Jiwon Lee, Postdoctoral Fellow, McKetta Department of Chemical Engineering, U. Texas — Austin

Tuesday, May 30, 2017, 3:30–4:30pm

Rm. B01, MacLean ESC (Zaleski Auditorium)

A key element of the immune system is its diverse ensemble, or repertoire, of different antibody molecules that circulate in blood and recognize a plethora of pathogenic molecules. These antibody proteins circulate in serum and impart immunity to the individual by binding and neutralizing infectious agents, or by recruiting immune effector cells to clear damaged, infected, or cancerous cells; however, in some instances, the overzealous production of self-reacting antibodies can trigger autoimmune diseases as well. Thus, understanding antibody responses in health and disease is essential for developing prophylactics and therapeutics.

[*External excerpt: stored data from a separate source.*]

(* ===== verification/ProxyTrace.v ===== *)
(** * ProxyTrace: the service's calls to its balancer

    A balancer that records the calls of this goroutine ([Traced]) is again a
    balancer, so the service can be run on it. Every backend Forward selects
    is reported exactly once, right after, and the report tells how the
    attempt ended. *)

From S2P Require Import Prelude GoStd Errors Domain LoadBalancer LBFactory Http Config Health Queue Proxy ProxyProofs.

(** The calls of domain.LoadBalancer a request makes. *)
Inductive lbCall :=
| Selected (r : outcome (result Backend))
| Reported (b : Backend) (err : option goError) (statusCode : Z).

Record Traced (LB : Type) := mkTraced { tr_lb : LB; tr_calls : list lbCall }.
Arguments mkTraced {LB}.
Arguments tr_lb {LB}.
Arguments tr_calls {LB}.

#[export] Instance Traced_LoadBalancer LB `{LoadBalancer LB} : LoadBalancer (Traced LB) := {
  lb_NextBackend t :=
    let '(r, lb) := lb_NextBackend (tr_lb t) in (r, mkTraced lb (tr_calls t ++ [Selected r]));
  lb_ReportResult t b err code :=
    mkTraced (lb_ReportResult (tr_lb t) b err code) (tr_calls t ++ [Reported b err code]);
  lb_BackendsStatus t now := lb_BackendsStatus (tr_lb t) now;
  lb_UpdateBackendState t url st := mkTraced (lb_UpdateBackendState (tr_lb t) url st) (tr_calls t);
  lb_Close t := mkTraced (lb_Close (tr_lb t)) (tr_calls t)
}.

Lemma traced_next LB `{LoadBalancer LB} (t : Traced LB) :
  (lb_NextBackend t).1 = (lb_NextBackend (tr_lb t)).1 ∧
  tr_lb (lb_NextBackend t).2 = (lb_NextBackend (tr_lb t)).2 ∧
  tr_calls (lb_NextBackend t).2 = tr_calls t ++ [Selected (lb_NextBackend t).1].
Proof. simpl. by destruct (lb_NextBackend (tr_lb t)). Qed.

#[export] Instance Traced_Spec LB `{HLB : LoadBalancer LB, !LoadBalancerSpec LB}
  : LoadBalancerSpec (Traced LB).
Proof.
  refine {|
    lb_backends t := lb_backends (tr_lb t);
    lb_closed t := lb_closed (tr_lb t);
    lb_wf t := lb_wf (tr_lb t)
  |}.
  - intros t b t' Hwf Hn. simpl in Hn. destruct (lb_NextBackend (tr_lb t)) eqn:E.
    simplify_eq. by eapply lb_next_candidate.
  - intros t e t' Hwf Hn. simpl in Hn. destruct (lb_NextBackend (tr_lb t)) eqn:E.
    simplify_eq. by eapply lb_next_error.
  - intros t Hc. rewrite (proj1 (traced_next LB t)). by apply lb_next_closed.
  - intros t Hwf. destruct (traced_next LB t) as (_&Ht&_). cbv zeta. rewrite Ht. by apply lb_next_frame.
  - intros t b e code Hwf. apply (lb_report_frame (tr_lb t) b e code Hwf).
  - intros t url st Hwf. apply (lb_update_view (tr_lb t) url st Hwf).
  - intros t Hwf. apply (lb_close_view (tr_lb t) Hwf).
  - intros t now Hwf. apply (lb_status_view (tr_lb t) now Hwf).
Defined.

(** An attempt: no backend, or a backend selected and then reported. *)
Inductive attempt :=
| NoBackend (r : outcome (result Backend))
| Tried (b : Backend) (err : option goError) (statusCode : Z).

Definition callsOf (a : attempt) : list lbCall :=
  match a with
  | NoBackend r => [Selected r]
  | Tried b err code => [Selected (Returned (Ok b)); Reported b err code]
  end.

Definition noBackend (r : outcome (result Backend)) : Prop :=
  match r with Returned (Ok _) => False | _ => True end.

Definition attempt_ok (a : attempt) : Prop :=
  match a with NoBackend r => noBackend r | Tried _ _ _ => True end.

Section Trace.
Context {LB : Type} `{HLB : LoadBalancer LB, !LoadBalancerSpec LB}.

Notation World := (Proxy.World (Traced LB)).
Notation Env := (Proxy.Env (Traced LB)).
Notation trace w := (tr_calls (es_loadBalancer (w_service w))).

(** Waiting adds no call of this goroutine. *)
Context (env : Env) (Hpause : ∀ d w, trace (pause env d w) = trace w).

(** From [w] to [w'] the calls are those of [atts]. *)
Definition traced (w w' : World) (atts : list attempt) : Prop :=
  trace w' = trace w ++ concat (map callsOf atts) ∧ Forall attempt_ok atts.

(** The last attempt of a response is a success with its status. *)
Definition ends_with (r : outcome (result ProxyResponse)) (atts : list attempt) : Prop :=
  match r with
  | Returned (Ok resp) => ∃ b, last atts = Some (Tried b None (rs_StatusCode resp))
  | _ => True
  end.

Lemma traced_trans w w1 w2 l1 l2 : traced w w1 l1 → traced w1 w2 l2 → traced w w2 (l1 ++ l2).
Proof.
  intros [H1 ?] [H2 ?]. split; [|by apply Forall_app].
  by rewrite H2, H1, map_app, concat_app, app_assoc.
Qed.

Lemma traced_same w w' : trace w' = trace w → traced w w' [].
Proof. intros H. split; [by rewrite app_nil_r|constructor]. Qed.

Lemma ends_with_app r l1 l2 : ends_with r l2 → ends_with r (l1 ++ l2).
Proof.
  destruct r as [[resp|]|]; [|done..]. intros [b Hb]. exists b. by rewrite last_app, Hb.
Qed.

Lemma sleep_trace d w : trace (sleep env d w).2 = trace w.
Proof. unfold sleep. repeat case_match; apply Hpause. Qed.

Lemma forwardToBackend_traced w req :
  ∃ a, traced w (forwardToBackend env w req).2 [a] ∧ ends_with (forwardToBackend env w req).1 [a].
Proof.
  unfold forwardToBackend, selectBackend.
  destruct (traced_next LB (es_loadBalancer (w_service w))) as (_&_&Ht).
  destruct (lb_NextBackend _) as [r t]. cbn [fst snd] in Ht.
  destruct r as [[b|err]|why];
    [|eexists (NoBackend _); split; [|done]; by split; [simpl; by rewrite Ht|repeat constructor]..].
  assert (∀ w' err code, trace w' = trace (reportResult (setLB w t) b err code) →
    traced w w' [Tried b err code]) as Htried.
  { intros w' err code E. split; [|by constructor]. rewrite E. simpl. by rewrite Ht, <- app_assoc. }
  unfold createBackendRequest.
  destruct (buildTargetURL env req b) as [target|err]; [|by eexists; split; [by eapply Htried|]].
  destruct (newRequestError _ _ _) as [err|]; [by eexists; split; [by eapply Htried|]|].
  unfold executeBackendRequest, doRequest. destruct (ex_result _) as [err|code headers [body|err]].
  - eexists. split; [|done]. eapply Htried. simpl. by rewrite Hpause.
  - unfold processBackendResponse. destruct (StatusInternalServerError <=? code)%Z.
    + eexists. split; [|done]. eapply Htried. simpl. by rewrite Hpause.
    + eexists. split; [eapply Htried; simpl; by rewrite Hpause|]. by exists b.
  - eexists. split; [|done]. eapply Htried. simpl. by rewrite Hpause.
Qed.

Lemma attemptLoop_traced n i lastErr w req :
  ∃ atts, traced w (attemptLoop env n i lastErr w req).2 atts ∧ (length atts ≤ n)%nat ∧
    ends_with (attemptLoop env n i lastErr w req).1 atts.
Proof.
  revert i lastErr w. induction n as [|n IH]; intros i lastErr w; cbn [attemptLoop].
  { exists []. by destruct lastErr; split; try by apply traced_same. }
  set (d := wrap64 _).
  assert (trace (if (0 <? i)%Z then sleep env d w else (None, w)).2 = trace w) as Hs.
  { destruct (0 <? i)%Z; [apply sleep_trace|done]. }
  destruct (if (0 <? i)%Z then sleep env d w else (None, w)) as [[err|] w1]; simpl in Hs.
  { exists []. split; [by apply traced_same|]. split; [simpl; lia|done]. }
  destruct (forwardToBackend_traced w1 req) as (a&Ha&He).
  assert (traced w (forwardToBackend env w1 req).2 [a]) as Ha'.
  { change [a] with ([] ++ [a]). eapply traced_trans, Ha. by apply traced_same. }
  destruct (forwardToBackend env w1 req) as [[[resp|err]|why] w2]; simpl in Ha', He;
    [by exists [a]; split; [|split; [simpl; lia|]]
    | |by exists [a]; split; [|split; [simpl; lia|]]].
  destruct (IH (i + 1)%Z (Some err) w2) as (atts&Ht&Hn&Hr). exists ([a] ++ atts).
  split; [by eapply traced_trans|]. split; [simpl; lia|]. by apply ends_with_app.
Qed.

Lemma direct_traced w req :
  ∃ atts, traced w (forwardToBackendDirect env w req).2 atts ∧
    ends_with (forwardToBackendDirect env w req).1 atts.
Proof. destruct (attemptLoop_traced (Z.to_nat (retries w)) 0 None w req) as (atts&?&_&?). eauto. Qed.

(** A call of the service whose result is [r]. *)
Definition reports (w : World) (out : outcome (result ProxyResponse) * World) : Prop :=
  ∃ atts, traced w out.2 atts ∧ ends_with out.1 atts.

Lemma reports_after w w1 out l : traced w w1 l → reports w1 out → reports w out.
Proof. intros ? (atts&?&?). exists (l ++ atts). split; [by eapply traced_trans|by apply ends_with_app]. Qed.

Lemma reports_quiet w r w' : trace w' = trace w → ends_with r [] → reports w (r, w').
Proof. intros. exists []. by split; [apply traced_same|]. Qed.

Lemma reports_then w w1 w2 r : reports w (r, w1) → trace w2 = trace w1 → reports w (r, w2).
Proof. unfold reports, traced. simpl. by intros (atts&?&?) ->; exists atts. Qed.

Lemma enqueue_trace w req : trace (enqueue env w req).2 = trace w.
Proof. unfold enqueue. by destruct (es_requestQueue _); [destruct (Enqueue _ _ _ _)|]. Qed.

Lemma dequeue_trace w : trace (dequeue env w).2 = trace w.
Proof.
  unfold dequeue. destruct (es_requestQueue _); [|done]. destruct (Dequeue _ _ _ _). simpl.
  case_bool_decide; [by rewrite Hpause|done].
Qed.

Lemma handleProcessingFailure_trace w req start m :
  trace (handleProcessingFailure env w req start m) = trace w.
Proof.
  unfold handleProcessingFailure. destruct (_ || _); [done|].
  pose proof (enqueue_trace w req). destruct (enqueue env w req) as [[err|] w1]; done.
Qed.

Lemma processFromQueue_reports w req start m : reports w (processFromQueue env w req start m).
Proof.
  unfold processFromQueue. pose proof (dequeue_trace w) as Hd.
  destruct (dequeue env w) as [[req'|err] w1]; simpl in Hd.
  - destruct (direct_traced (recordQueue w1 "dequeue_success") req') as (atts&Ht&He).
    destruct (forwardToBackendDirect _ _ _) as [r w2]. simpl in Ht, He.
    assert (reports w (r, w2)) as Hr.
    { eapply (reports_after w (recordQueue w1 "dequeue_success") _ []); [by apply traced_same|].
      by exists atts. }
    destruct r as [[resp|err]|why]; [|eapply reports_then; [done|apply handleProcessingFailure_trace]|done].
    by eapply reports_then.
  - unfold handleDequeueError. destruct (errors_Is err ErrQueueEmpty); [|by apply reports_quiet].
    eapply (reports_after w (recordQueue w1 "dequeue_empty") _ []); [by apply traced_same|].
    apply direct_traced.
Qed.

Lemma pollQueue_reports fuel w req start m out :
  pollQueue fuel env w req start m = Some out → reports w out.
Proof.
  revert w. induction fuel as [|fuel IH]; intros w; cbn [pollQueue];
    (destruct (_ <? m)%Z; [|intros [= <-]; by apply reports_quiet]);
    (destruct (hasHealthyBackends w); [intros [= <-]; apply processFromQueue_reports|]); [done|].
  pose proof (sleep_trace DefaultQueueCheckInterval w) as Hs.
  destruct (sleep _ _ _) as [[err|] w1]; simpl in Hs; [intros [= <-]; by apply reports_quiet|].
  intros E. eapply (reports_after w w1 _ []); [by apply traced_same|by apply IH].
Qed.

Lemma enqueued_reports w w1 req out :
  reports w w1 → processQueuedRequest env w1.2 req = Some out → reports w out.
Proof. intros (atts&?&_) E. eapply reports_after; [done|]. by eapply pollQueue_reports. Qed.

Lemma forward_reports w req out : Forward env w req = Some out → reports w out.
Proof.
  unfold Forward. destruct (es_closed _); [intros [= <-]; by apply reports_quiet|].
  destruct (_ && _); [|intros [= <-]; apply direct_traced].
  unfold forwardWithQueue. destruct (_ =? 0)%nat.
  - pose proof (enqueue_trace w req) as Hq. destruct (enqueue env w req) as [[err|] w1]; simpl in Hq.
    + intros [= <-]. by apply reports_quiet.
    + apply (enqueued_reports w (Panicked "", recordQueue w1 "enqueue_success")).
      by apply reports_quiet.
  - pose proof (direct_traced w req) as Hd. fold (reports w (forwardToBackendDirect env w req)) in Hd.
    destruct (forwardToBackendDirect env w req) as [[[resp|err]|why] w1];
      [by intros [= <-]| |by intros [= <-]].
    destruct (_ <? _)%Z; [|by intros [= <-]].
    pose proof (enqueue_trace w1 req) as Hq. destruct (enqueue env w1 req) as [[qerr|] w2]; simpl in Hq.
    + intros [= <-]. destruct Hd as (atts&[Ht ?]&_). exists atts. split; [|done]. split; [|done].
      simpl in *. by rewrite Hq.
    + apply (enqueued_reports w (Panicked "", recordQueue w2 "enqueue_retry")).
      destruct Hd as (atts&[Ht ?]&_). exists atts. split; [|done]. split; [|done]. simpl in *. by rewrite Hq.
Qed.
End Trace.

(** C7: Every backend Forward selects is reported to the balancer exactly once, right
    after its exchange and before the next selection; when Forward succeeds the last
    report has no error and the status of the response. *)
Theorem forward_reports_every_selection {LB} `{HLB : LoadBalancer LB, !LoadBalancerSpec LB}
    (env : Env (Traced LB)) (w : World (Traced LB)) req r w' :
  (∀ d w, tr_calls (es_loadBalancer (w_service (pause env d w)))
          = tr_calls (es_loadBalancer (w_service w))) →
  Forward env w req = Some (r, w') →
  ∃ atts,
    tr_calls (es_loadBalancer (w_service w'))
      = tr_calls (es_loadBalancer (w_service w)) ++ concat (map callsOf atts) ∧
    Forall attempt_ok atts ∧
    match r with
    | Returned (Ok resp) => ∃ b, last atts = Some (Tried b None (rs_StatusCode resp))
    | _ => True
    end.
Proof.
  intros Hp Hf. destruct (forward_reports env Hp w req _ Hf) as (atts&[Ht Ha]&He). eauto.
Qed.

Influenza virus is a persistent global threat that causes hundreds of thousands of infections and tens of thousands of deaths every year in the U.S. alone. While vaccination is the most effective means to prevent infection, it still leaves a large fraction of the population vulnerable. Using high-resolution liquid-chromatography tandem mass-spectrometry proteomics (LC–MS/MS), coupled with high-throughput B cell sequencing, we can quantitatively delineate the influenza-specific serological antibody repertoire elicited by seasonal influenza vaccination. Subsequently, we can comprehensively characterize the functional activity of the most prevalent serum antibodies. Here I will present novel insights gained from these studies, in particular focusing on the biochemical and functional properties of the monoclonal antibodies identified from human serum. I will also highlight recent work demonstrating the surprisingly static nature of influenza serological immunity (or “memory”) as monitored for 6 years across multiple vaccinations in a single study subject.

About the Speaker

Jiwon Lee is currently a postdoctoral fellow in the McKetta Department of Chemical Engineering at the University of Texas at Austin where he also received his PhD degree. Prior to his time at UT Austin, he received his BA in molecular and cell biology from the University of California, Berkeley. As a graduate student, Jiwon refined cutting-edge technologies and developed analytical tools for immune profiling through direct analysis of serum antibody protein molecules. His research interest focuses on understanding how antibody repertoires impact health and disease in the context of infectious disease, autoimmunity, and cancer, then applying this knowledge as a guide for engineering next-generation prophylactics and therapeutics.